Fabrication of SiN String Resonators and Their Applications in Probing Nanoplasmonic Heating

The number of applications of nanoplasmonic heating is increasing rapidly. Not too long ago, nanoplasmonic heating was considered to be a wasteful by-product that needed to be controlled, or better yet, reduced. The positive change in perception has brought about remarkable applications such as photothermal cancer therapy, photothermal imaging, and photothermal drug delivery.

This in turn has led to the emergence of the field of thermoplasmonics. The improvement of current applications of thermoplasmonics and the facilitation of new ones, demands the need for sensitive and reliable tools to probe nanoplasmonic heating at the nanoscale. However, most of the currently available techniques are either too invasive or suffer from drawbacks such as low resolution, lengthy calibration or the inability to probe structures with nanogaps.

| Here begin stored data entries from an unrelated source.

Lemma snr_100_by_30_uses_120_witness :
  math_ceil (100 / 30) = 4%Z
  /\ rounded_time true 100 (math_ceil (100 / 30)) 30 = 120
  /\ snr 25 "r" 100 30 1 1 true = snr 25 "r" 120 30 1 1 true
  /\ snr 25 "r" 100 30 1 1 true
     = Ok (1 * (rate 1.16e9 1 0.35 25 * 120)
           / sqrt (rate 1.16e9 1 0.35 25 * 120 + rate 1.16e9 1 0.35 21.0 * 120
                   + dark_current * 120 + 4 * read_noise ^ 2)).
Proof.
  apply (snr_100_by_30_uses_120 "r" 1.16e9 0.35 21.0 25 1 1 true).
  - repeat split.
  - lra.
Defined.

(** C10.  With [round_up] set, [snr] depends on the total exposure time
    only through [ceil(total_exp_time / sub_exp_time)]: two total times
    with the same number of sub-exposures give the same result. *)
Theorem snr_round_up_only_through_ceil sci_mu band t1 t2 sub binning N :
  math_ceil (t1 / sub) = math_ceil (t2 / sub) ->
  snr sci_mu band t1 sub binning N true = snr sci_mu band t2 sub binning N true.
Proof.
  intros Hc. unfold snr.
  destruct (getitem gamma0 band) as [g |]; [| reflexivity].
  destruct (getitem efficiency band) as [e |]; [| reflexivity].
  destruct (getitem sky_mu band) as [m |]; [| reflexivity].
  cbn [bind]. unfold truediv at 1 3.
  destruct (Req_dec_T sub 0) as [Hs | Hs]; [reflexivity |].
  cbn [bind]. rewrite !rounded_time_true, Hc. reflexivity.
Qed.

Lemma snr_round_up_only_through_ceil_witness :
  snr 25 "g" 100 30 1 1 true = snr 25 "g" 120 30 1 1 true.
Proof.
  apply (snr_round_up_only_through_ceil 25 "g" 100 120 30 1 1).
  rewrite ceil_100_30, ceil_120_30. reflexivity.
Defined.

(** ** Comparing quotients by a square root *)

Lemma div_sqrt_eq a Y : 0 <= a -> 0 < Y -> a / sqrt Y = sqrt (a * a / Y).
Proof.
  intros Ha HY. rewrite sqrt_div_alt by assumption.
  rewrite sqrt_square by assumption. reflexivity.
Qed.

Lemma cross_lt x1 x2 Y1 Y2 :
  0 < Y1 -> 0 < Y2 -> x1 * Y2 < x2 * Y1 -> x1 / Y1 < x2 / Y2.
Proof.
  intros H1 H2 H.
  replace (x1 / Y1) with (x1 * Y2 * / (Y1 * Y2)) by (field; lra).
  replace (x2 / Y2) with (x2 * Y1 * / (Y1 * Y2)) by (field; lra).
  apply Rmult_lt_compat_r; [| assumption].
  apply Rinv_0_lt_compat, Rmult_lt_0_compat; assumption.
Qed.

Lemma cross_le x1 x2 Y1 Y2 :
  0 < Y1 -> 0 < Y2 -> x1 * Y2 <= x2 * Y1 -> x1 / Y1 <= x2 / Y2.
Proof.
  intros H1 H2 H.
  replace (x1 / Y1) with (x1 * Y2 * / (Y1 * Y2)) by (field; lra).
  replace (x2 / Y2) with (x2 * Y1 * / (Y1 * Y2)) by (field; lra).
  apply Rmult_le_compat_r; [| assumption].
  apply Rlt_le, Rinv_0_lt_compat, Rmult_lt_0_compat; assumption.
Qed.

Lemma div_sqrt_lt a1 a2 Y1 Y2 :
  0 <= a1 -> 0 <= a2 -> 0 < Y1 -> 0 < Y2 ->
  a1 * a1 * Y2 < a2 * a2 * Y1 -> a1 / sqrt Y1 < a2 / sqrt Y2.
Proof.
  intros Ha1 Ha2 H1 H2 H.
  rewrite (div_sqrt_eq a1 Y1), (div_sqrt_eq a2 Y2) by assumption.
  apply sqrt_lt_1_alt. split.
  - apply Rmult_le_pos; [apply Rmult_le_pos; assumption |].
    apply Rlt_le, Rinv_0_lt_compat; assumption.
  - apply cross_lt; assumption.
Qed.

Lemma div_sqrt_le a1 a2 Y1 Y2 :
  0 <= a1 -> 0 <= a2 -> 0 < Y1 -> 0 < Y2 ->
  a1 * a1 * Y2 <= a2 * a2 * Y1 -> a1 / sqrt Y1 <= a2 / sqrt Y2.
Proof.
  intros Ha1 Ha2 H1 H2 H.
  rewrite (div_sqrt_eq a1 Y1), (div_sqrt_eq a2 Y2) by assumption.
  apply sqrt_le_1_alt. apply cross_le; assumption.
Qed.

(** A non-negative [s] against a quotient: [s = s / sqrt 1]. *)
Lemma le_div_sqrt s a Y :
  0 <= s -> 0 <= a -> 0 < Y -> s * s * Y <= a * a -> s <= a / sqrt Y.
Proof.
  intros Hs Ha HY H.
  replace s with (s / sqrt 1) at 1 by (rewrite sqrt_1; field).
  apply div_sqrt_le; lra.
Qed.

Lemma div_sqrt_lt_r s a Y :
  0 <= s -> 0 <= a -> 0 < Y -> a * a < s * s * Y -> a / sqrt Y < s.
Proof.
  intros Hs Ha HY H.
  replace s with (s / sqrt 1) by (rewrite sqrt_1; field).
  apply div_sqrt_lt; lra.
Qed.

(** ** [snr] over a whole number of sub-exposures *)

(** The noise of [k] whole sub-exposures is that of [k * sub] seconds at
    the rate [rate_sci + rate_sky + dark_current + read_noise^2 / sub]. *)
Lemma noise2_multiple rs rk sub (k : Z) :
  sub <> 0 ->
  noise2 rs rk (IZR k * sub) k
  = IZR k * sub * (rs + rk + dark_current + read_noise ^ 2 / sub).
Proof. intros Hs. unfold noise2. field. assumption. Qed.

Lemma snr_at_count band g e m sci_mu sub binning N ru (k : Z) :
  band_entry band g e m -> 0 < sub -> 0 <= N -> (1 <= k)%Z ->
  snr sci_mu band (IZR k * sub) sub binning N ru
  = Ok (binning * (rate g N e sci_mu * (IZR k * sub))
        / sqrt (noise2 (rate g N e sci_mu) (rate g N e m) (IZR k * sub) k)).
Proof.
  intros Hb Hs HN Hk.
  assert (0 < IZR k * sub).
  { apply IZR_le in Hk. apply Rmult_lt_0_compat; lra. }
  rewrite (snr_entry_ok _ _ _ _ _ _ _ _ _ _ Hb) by assumption.
  rewrite ceil_multiple by lra. rewrite rounded_time_multiple. reflexivity.
Qed.

(** With no sub-exposure at all the noise is zero and the final division
    fails. *)
Lemma snr_at_zero band g e m sci_mu sub binning N ru :
  band_entry band g e m -> sub <> 0 ->
  snr sci_mu band (IZR 0 * sub) sub binning N ru = Raise ZeroDivisionError.
Proof.
  intros Hb Hs. rewrite (snr_entry _ _ _ _ _ _ _ _ _ _ Hb). unfold snr_rates.
  rewrite truediv_ok by assumption. cbn [bind].
  rewrite ceil_multiple by assumption. rewrite rounded_time_multiple.
  rewrite math_sqrt_ok by lra. cbn [bind].
  replace (rate g N e sci_mu * (0 * sub) + rate g N e m * (0 * sub)
           + dark_current * (0 * sub) + (sqrt 0 * read_noise) ^ 2) with 0
    by (rewrite sqrt_0; ring).
  rewrite math_sqrt_ok by lra. cbn [bind]. rewrite sqrt_0. apply truediv_zero.
Qed.

(** ** [etc] *)

Lemma etc_estimate_entry band g e m sci_mu target sub binning N :
  band_entry band g e m -> binning <> 0 -> sub <> 0 -> rate g N e sci_mu <> 0 ->
  etc_estimate sci_mu band target sub binning N
  = Ok (target / binning,
        math_ceil (etc_time (rate g N e sci_mu) (rate g N e m)
                     (target / binning) sub / sub)).
Proof.
  intros [Hg [He Hm]] Hb Hs Hr. unfold etc_estimate.
  rewrite truediv_ok by assumption. cbn [bind].
  rewrite Hg, He, Hm. cbn [bind].
  rewrite truediv_ok by assumption. cbn [bind].
  fold (rate g N e sci_mu). fold (rate g N e m).
  rewrite truediv_ok by (apply pow_nonzero; assumption). cbn [bind].
  rewrite truediv_ok by assumption. reflexivity.
Qed.

Section Threshold.

Variables rs rk s sub : R.
Hypothesis rs_pos : 0 < rs.
Hypothesis rk_nonneg : 0 <= rk.
Hypothesis s_nonneg : 0 <= s.
Hypothesis sub_pos : 0 < sub.

Let K := rs + rk + dark_current + read_noise ^ 2 / sub.

Lemma K_pos : 0 < K.
Proof.
  unfold K, dark_current, read_noise.
  assert (0 < 10.0 ^ 2 / sub) by (apply Rdiv_lt_0_compat; lra).
  lra.
Qed.

Lemma etc_time_scaled : etc_time rs rk s sub * (rs * rs) = s * s * K.
Proof. unfold etc_time, K. field. lra. Qed.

The rapid advancement in nanofabrication techniques has led to development of micromechanical string resonators that have been shown to possess extraordinarily high quality factors, high temperature sensitivity and responsivity. Moreover, these microstructures can be fabricated using standard cleanroom manufacturing techniques.

Silicon nitride string resonators have already been used to probe nanoplasmonic heating in a single gold nanoslits and a single gold nanorod. The aim of this Ph.D. project was to explore the use of silicon nitride strings to probe more complex plasmonic systems. For the first time, silicon nitride string resonators have been used to probe nanoplasmonic heating in widely used metal nanoparticles such as nanospheres, nanostars, nanocubes and shell-isolated nanoparticles.

The nanoparticles were deposited on the strings followed by their subsequent probing using a 633 nm laser. A single nanoparticle and a dimer was probed for each of the four types. We compare the nanoplasmonic heating in the four sets of probed nanoparticles and observe that gold nanospheres generate the highest heating while gold nanostars generate the lowest.

A closer look at the results reveal that surface morphology and nanogap sizes influence nanoplasmonic heating strongly. Through the experiments, the strings exhibit an excellent sensitivity of ~2.4 Hz/μW.